The hiring rate measures the number of hires in a month relative to overall employment; it serves as a “natural starting point” for assessing the impact of the policy, according to the analysis.

Previous research on the effects of pandemic unemployment benefits has largely come to similar conclusions.

An August 2021 study also found little impact on jobs and suggested that withdrawing benefits early could hurt states’ economies. Other studies looked at a weekly $600 enhancement offered from March to July 2020 and found that the added benefit did not prove to be a major barrier to returning to work.

However, some research contradicts this assessment. For example, a December article found a surge in employment among “prime-age” unemployed workers (aged 25-54) in states that opted out of federal benefit programs in June. .

According to La Valette, the varying results come down to different sets of economic data that the researchers used to examine the dynamics.

One caveat to the San Francisco Fed report is that it does not take into account different labor market conditions in “borderline” states compared to those that have maintained federal benefits.

For example, a small impact on hiring in threshold states might have been partly attributable to labor markets that had already rebounded to a greater degree than comparable non-threshold states. In this case, there would have been less chance of a hiring boom.

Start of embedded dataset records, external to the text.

(* ===== verification/Ssh2Error.v ===== *)
(** * The text of the last error ([libssh2_priv.h], [session.c], [publickey.c])

    The session keeps a pointer to the text of its last error and whether it must free
    it.  [Ssh2Session] keeps the code of the error only; here is the rest, with the blocks
    of memory the pointer may lead to, so that who owns the text can be said. *)
From S2P Require Import Prelude StdString Ssh2Session Ssh2PublicKey.

(** ** Memory *)

(** A text of the program, or a block that [LIBSSH2_ALLOC] gave. *)
Inductive pointer := Null | Literal (s : str) | Block (b : nat).
#[global] Instance pointer_eq_dec : EqDecision pointer.
Proof. solve_decision. Defined.

(** The blocks in use; a byte that was never written is [None]. *)
Abbreviation cell := (option chr).
Record heap := mk_heap { blocks : gmap nat (list cell); next_block : nat }.

(** The new block has the contents that the caller writes next. *)
Definition LIBSSH2_ALLOC (ok : bool) (contents : list cell) (h : heap) : pointer * heap :=
  if ok then (Block (next_block h), mk_heap (<[next_block h := contents]> (blocks h)) (S (next_block h)))
  else (Null, h).

Definition LIBSSH2_FREE (p : pointer) (h : heap) : res heap :=
  match p with
  | Null => Ok h
  | Literal _ => Undef
  | Block b => match blocks h !! b with
               | Some _ => Ok (mk_heap (delete b (blocks h)) (next_block h))
               | None => Undef
               end
  end.

Definition cells_at (h : heap) (p : pointer) : option (list cell) :=
  match p with Null => None | Literal s => Some (Some <$> s ++ [NUL]) | Block b => blocks h !! b end.

(** The C string in some bytes. *)
Fixpoint string_in (cs : list cell) : res str :=
  match cs with
  | Some c :: cs => if decide (c = NUL) then Ok [] else let! s := string_in cs in Ok (c :: s)
  | _ => Undef
  end.
Definition string_of (h : heap) (p : pointer) : res str :=
  match cells_at h p with Some cs => string_in cs | None => Undef end.

(** What [memcpy] reads: cells are copied as they are, unwritten ones too. *)
Definition read_cells (h : heap) (p : pointer) (n : nat) : res (list cell) :=
  if decide (n = 0) then Ok [] else
  match cells_at h p with
  | Some cs => if decide (n ≤ length cs) then Ok (take n cs) else Undef
  | None => Undef
  end.

(** ** The error of a session *)

Record last_error := mk_last_error {
  err_msg : pointer;
  err_msglen : nat;
  err_should_free : bool;
  errcode : Z }.

(** [session] is all zero at first. *)
Definition no_error : last_error := mk_last_error Null 0 false 0.

(** The macro [libssh2_error]. *)
Definition set_last_error (code : Z) (msg : pointer) (should_free : bool) (e : last_error) (h : heap)
    : res (last_error * heap) :=
  let! h := if bool_decide (err_msg e ≠ Null) && err_should_free e then LIBSSH2_FREE (err_msg e) h
            else Ok h in
  let! text := string_of h msg in
  Ok (mk_last_error msg (length text) should_free code, h).

(** [*errmsg]: [ok] says whether the allocation succeeds. *)
Definition error_text (ok want_buf : bool) (e : last_error) (h : heap)
    : res (pointer * last_error * heap) :=
  let serrmsg := if decide (err_msg e = Null) then Literal [] else err_msg e in
  let ownbuf := if decide (err_msg e = Null) then false else err_should_free e in
  if negb want_buf then Ok (serrmsg, e, h)
  else if (ownbuf : bool) then
    Ok (serrmsg, mk_last_error (err_msg e) (err_msglen e) false (errcode e), h)
  else if negb ok then Ok (Null, e, h)
  else
    let! cs := read_cells h (err_msg e) (err_msglen e) in
    let (p, h) := LIBSSH2_ALLOC true (cs ++ [Some NUL]) h in Ok (p, e, h).

(** The code, what is stored through the two pointers, and what is left; [want_msg] and
    [want_len] say whether these are given. *)
Definition libssh2_session_last_error (ok want_msg want_len want_buf : bool) (e : last_error) (h : heap)
    : res (Z * option pointer * option nat * last_error * heap) :=
  if decide (errcode e = 0%Z) then
    let (p, h) := if want_buf then LIBSSH2_ALLOC (want_msg && ok) [Some NUL] h else (Literal [], h) in
    Ok (0%Z, if want_msg then Some p else None, if want_len then Some 0 else None, e, h)
  else
    let! (msg, e, h) :=
      if want_msg then let! (p, e, h) := error_text ok want_buf e h in Ok (Some p, e, h)
      else Ok (None, e, h) in
    Ok (errcode e, msg, if want_len then Some (err_msglen e) else None, e, h).

(** [libssh2_publickey_status_error]: the last byte of the block is not written. *)
Definition status_error (ok : bool) (pkey : option publickey) (status : Z) (message : str)
    (e : last_error) (h : heap) : res (last_error * heap) :=
  if negb ok
  then set_last_error LIBSSH2_ERROR_ALLOC (Literal &"Unable to allocate memory for status message") false e h
  else
    let (m, h) := LIBSSH2_ALLOC true ((Some <$> status_message pkey status message) ++ [None]) h in
    set_last_error LIBSSH2_ERROR_PUBLICKEY_PROTOCOL m true e h.

(** ** What the session keeps *)

(** The text that is kept, and that only a block is to be freed. *)
Definition keeps_text (e : last_error) (h : heap) (text : str) : Prop :=
  (if decide (err_msg e = Null) then text = [] else string_of h (err_msg e) = Ok text) ∧
  err_msglen e = length text ∧
  (err_should_free e = true → ∃ b, err_msg e = Block b).

(** Blocks get new numbers. *)
Definition numbered (h : heap) : Prop := ∀ b, next_block h ≤ b → blocks h !! b = None.

Lemma string_in_take cs s : string_in cs = Ok s → take (length s) cs = Some <$> s ∧ length s < length cs.
Proof.
  revert s; induction cs as [|[c|] cs IH]; intros s; cbn [string_in]; try done.
  case_decide as Hc; [intros [= <-]; by split; [|simpl; lia]|].
  intros (s' & [E L]%IH & [= <-])%rbind_Ok. cbn. rewrite E. by split; [|lia].
Qed.

Lemma string_in_text s : NUL ∉ s → string_in ((Some <$> s) ++ [Some NUL]) = Ok s.
Proof.
  induction s as [|c s IH]; intros Hs; [done|]. cbn. apply not_elem_of_cons in Hs as [Hc Hs].
  rewrite decide_False by done. by rewrite IH.
Qed.

Lemma string_in_no_NUL cs s : string_in cs = Ok s → NUL ∉ s.
Proof.
  revert s; induction cs as [|[c|] cs IH]; intros s; cbn [string_in]; try done.
  case_decide as Hc; [intros [= <-]; apply not_elem_of_nil|].
  intros (s' & H%IH & [= <-])%rbind_Ok. apply not_elem_of_cons. by split.
Qed.

Lemma string_of_Literal h s : NUL ∉ s → string_of h (Literal s) = Ok s.
Proof. intros Hs. unfold string_of. cbn. rewrite fmap_app. by apply string_in_text. Qed.

(** A text without a zero byte behind it has no end. *)
Lemma string_in_unended s : NUL ∉ s → string_in ((Some <$> s) ++ [None]) = Undef.
Proof.
  induction s as [|c s IH]; intros Hs; [done|]. cbn. apply not_elem_of_cons in Hs as [Hc Hs].
  rewrite decide_False by done. by rewrite IH.
Qed.

Lemma read_text e h text :
  keeps_text e h text → read_cells h (err_msg e) (err_msglen e) = Ok (Some <$> text) ∧ NUL ∉ text.
Proof.
  intros (Ht & Hl & _). unfold read_cells. rewrite Hl. destruct (decide (err_msg e = Null)).
  { subst text. by split; [|apply not_elem_of_nil]. }
  unfold string_of in Ht. destruct (cells_at h (err_msg e)) as [cs|]; [|done].
  pose proof (string_in_no_NUL _ _ Ht) as Hz. apply string_in_take in Ht as [E L]. split; [|done].
  case_decide as H0; [by apply length_zero_iff_nil in H0 as ->|]. rewrite decide_True by lia. by rewrite E.
Qed.

(** ** Setting and asking *)

(** A text of the program, or a block that is handed over, takes the place of the old
    one; a block that was owned is freed. Nothing is asked of a text that was not owned: it
    may have been given out and freed. *)
Lemma set_last_error_spec code msg own e h text :
  (err_should_free e = true → ∃ b t, err_msg e = Block b ∧ string_of h (Block b) = Ok t) →
  string_of h msg = Ok text → (err_should_free e = true → msg ≠ err_msg e) →
  (own = true → ∃ b, msg = Block b) →
  ∃ e' h', set_last_error code msg own e h = Ok (e', h') ∧ keeps_text e' h' text ∧
    errcode e' = code ∧ next_block h' = next_block h ∧
    blocks h' = match err_msg e with
                | Block b => if err_should_free e then delete b (blocks h) else blocks h
                | _ => blocks h
                end.
Proof.
  intros Hown Ht Hn Hb. unfold set_last_error.
  assert (Hnull : msg ≠ Null) by (intros ->; done).
  destruct (err_should_free e) eqn:Ef.
  - destruct (Hown eq_refl) as (b & t & Eb & Hl). rewrite Eb in *.
    rewrite bool_decide_true by done. unfold string_of in Hl. cbn in Hl. cbn [andb LIBSSH2_FREE].
    destruct (blocks h !! b) as [cs|] eqn:El; [|done]. cbn [rbind].
    assert (string_of (mk_heap (delete b (blocks h)) (next_block h)) msg = Ok text) as Ht'.
    { unfold string_of in *. destruct msg as [|s|b']; try done. cbn in *.
      rewrite lookup_delete_ne; [done|]. intros ->. by apply Hn. }
    rewrite Ht'. eexists _, _. split; [reflexivity|]. split_and!; try done.
    unfold keeps_text. cbn. rewrite decide_False by done. by split_and!.
  - rewrite andb_false_r. cbn [rbind]. rewrite Ht. eexists _, _. split; [reflexivity|].
    split_and!; [|done|done|by destruct (err_msg e)].
    unfold keeps_text. cbn. rewrite decide_False by done. by split_and!.
Qed.

(** Asked for a text of its own, the program gets one in a block in use, which the session
    does not free, and the code and the length go with it. *)
Lemma last_error_owned ok want_len e h text :
  keeps_text e h text → errcode e ≠ 0%Z → numbered h → (err_should_free e = false → ok = true) →
  ∃ b e' h', libssh2_session_last_error ok true want_len true e h =
      Ok (errcode e, Some (Block b), if want_len then Some (length text) else None, e', h') ∧
    string_of h' (Block b) = Ok text ∧ err_should_free e' = false ∧
    err_msg e' = err_msg e ∧ errcode e' = errcode e ∧
    if err_should_free e then h' = h ∧ err_msg e = Block b
    else blocks h' = <[b := (Some <$> text) ++ [Some NUL]]> (blocks h) ∧ blocks h !! b = None.
Proof.
  intros Hk Hc Hnum Hok. pose proof (read_text _ _ _ Hk) as [Hr Hz]. destruct Hk as (Ht & Hl & Hown).
  unfold libssh2_session_last_error. rewrite decide_False by done. unfold error_text. cbn [negb].
  destruct (err_should_free e) eqn:Ef.
  - destruct (Hown eq_refl) as [b Eb]. rewrite Eb in *. cbn in Ht |- *.
    eexists b, _, _. split; [rewrite Hl; reflexivity|]. by split_and!.
  - rewrite (Hok eq_refl). replace (if decide (err_msg e = Null) then false else false) with false
      by (by destruct (decide _)). cbn [negb]. rewrite Hr. cbn [rbind LIBSSH2_ALLOC].
    eexists (next_block h), e, _. split; [by rewrite Hl|]. split_and!; try done.
    + unfold string_of. cbn. rewrite lookup_insert_eq. by apply string_in_text.
    + by apply Hnum.
Qed.

(** Of what is given out nothing is given again while it is the program's to free: a text
    that the session owned is still the session's text, so asking once more after freeing
    it reads memory that was freed. *)
Lemma last_error_twice want_len e h (text : str) b rest :
  err_msg e = Block b → err_should_free e = true → errcode e ≠ 0%Z → err_msglen e = length text →
  text ≠ [] → blocks h !! b = Some rest →
  ∃ e' h', libssh2_session_last_error true true want_len true e h =
      Ok (errcode e, Some (Block b), if want_len then Some (length text) else None, e', h) ∧
    LIBSSH2_FREE (Block b) h = Ok h' ∧
    libssh2_session_last_error true true want_len true e' h' = Undef.
Proof.
  intros Eb Ef Hc Hl Ht Hb. unfold libssh2_session_last_error, error_text.
  rewrite !decide_False by (rewrite ?Eb; done). rewrite Ef, Eb. cbn [negb rbind LIBSSH2_FREE]. rewrite Hb, Hl.
  eexists _, _. split; [reflexivity|]. split; [reflexivity|]. cbn [errcode err_msg err_should_free err_msglen].
  rewrite !decide_False by (try apply Hc; done). cbn [negb]. unfold read_cells.
  rewrite decide_False by (by intros ->%length_zero_iff_nil). cbn. by rewrite lookup_delete_eq.
Qed.

(** A text of the program can be asked for any number of times. *)
Lemma last_error_literal want_len code s h :
  NUL ∉ s → code ≠ 0%Z →
  let e := mk_last_error (Literal s) (length s) false code in
  ∃ p h', libssh2_session_last_error true true want_len true e h =
      Ok (code, Some p, if want_len then Some (length s) else None, e, h') ∧ string_of h' p = Ok s.
Proof.
  intros Hs Hc e. assert (keeps_text e h s) as Hk.
  { split_and!; [|done|done]. rewrite decide_False by done. by apply string_of_Literal. }
  apply read_text in Hk as [Hr _]. unfold libssh2_session_last_error, error_text.
  rewrite decide_False by done. replace (if decide (err_msg e = Null) then _ else _) with false
    by (by destruct (decide _)).
  cbn [negb]. rewrite Hr. cbn [rbind LIBSSH2_ALLOC]. eexists _, _. split; [reflexivity|].
  unfold string_of. cbn [cells_at blocks]. rewrite lookup_insert_eq. by apply string_in_text.
Qed.

(** The text of a status of the public key subsystem is not ended: its length is looked for
    behind the block. *)
Lemma status_error_unended pkey status message e h :
  NUL ∉ status_message pkey status message → err_should_free e = false →
  status_error true pkey status message e h = Undef.
Proof.
  intros Hz Hf. unfold status_error, set_last_error. cbn [negb LIBSSH2_ALLOC]. rewrite Hf, andb_false_r.
  cbn [rbind]. unfold string_of. cbn [cells_at blocks]. rewrite lookup_insert_eq. by rewrite string_in_unended.
Qed.

(** ** The code of [Ssh2Session] *)

(** The two records agree on the code, [None] there for no error. *)
Definition same_code (s : session) (e : last_error) : Prop := default 0%Z (err_code s) = errcode e.

Lemma libssh2_error_same_code code msg own e h e' h' s s' :
  set_last_error code msg own e h = Ok (e', h') → libssh2_error code s = Ok ((), s') → same_code s' e'.
Proof.
  unfold set_last_error. intros (h1 & _ & (text & _ & [= <- <-])%rbind_Ok)%rbind_Ok [= <-]. done.
Qed.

It is important to keep in mind that a significant part of the population has suffered real hardship.

Robert Valletta

senior vice president and associate director of research at the Federal Reserve Bank of San Francisco

La Valette and his colleagues have investigated this point in preliminary follow-up work, he said. So far, they’ve also seen moderate hiring rates in states that lost federal benefits in early September, suggesting that the elimination of benefits hasn’t resulted in a big increase in hiring, regardless regardless of relative labor market conditions, he said.

However, La Valette and the co-authors go on to note that their findings seem to indicate that while hiring did not increase, the early removal of benefits did not harm state labor markets.

“But it’s important to keep in mind that a significant fraction of the population has suffered real hardship as a result,” Valletta said.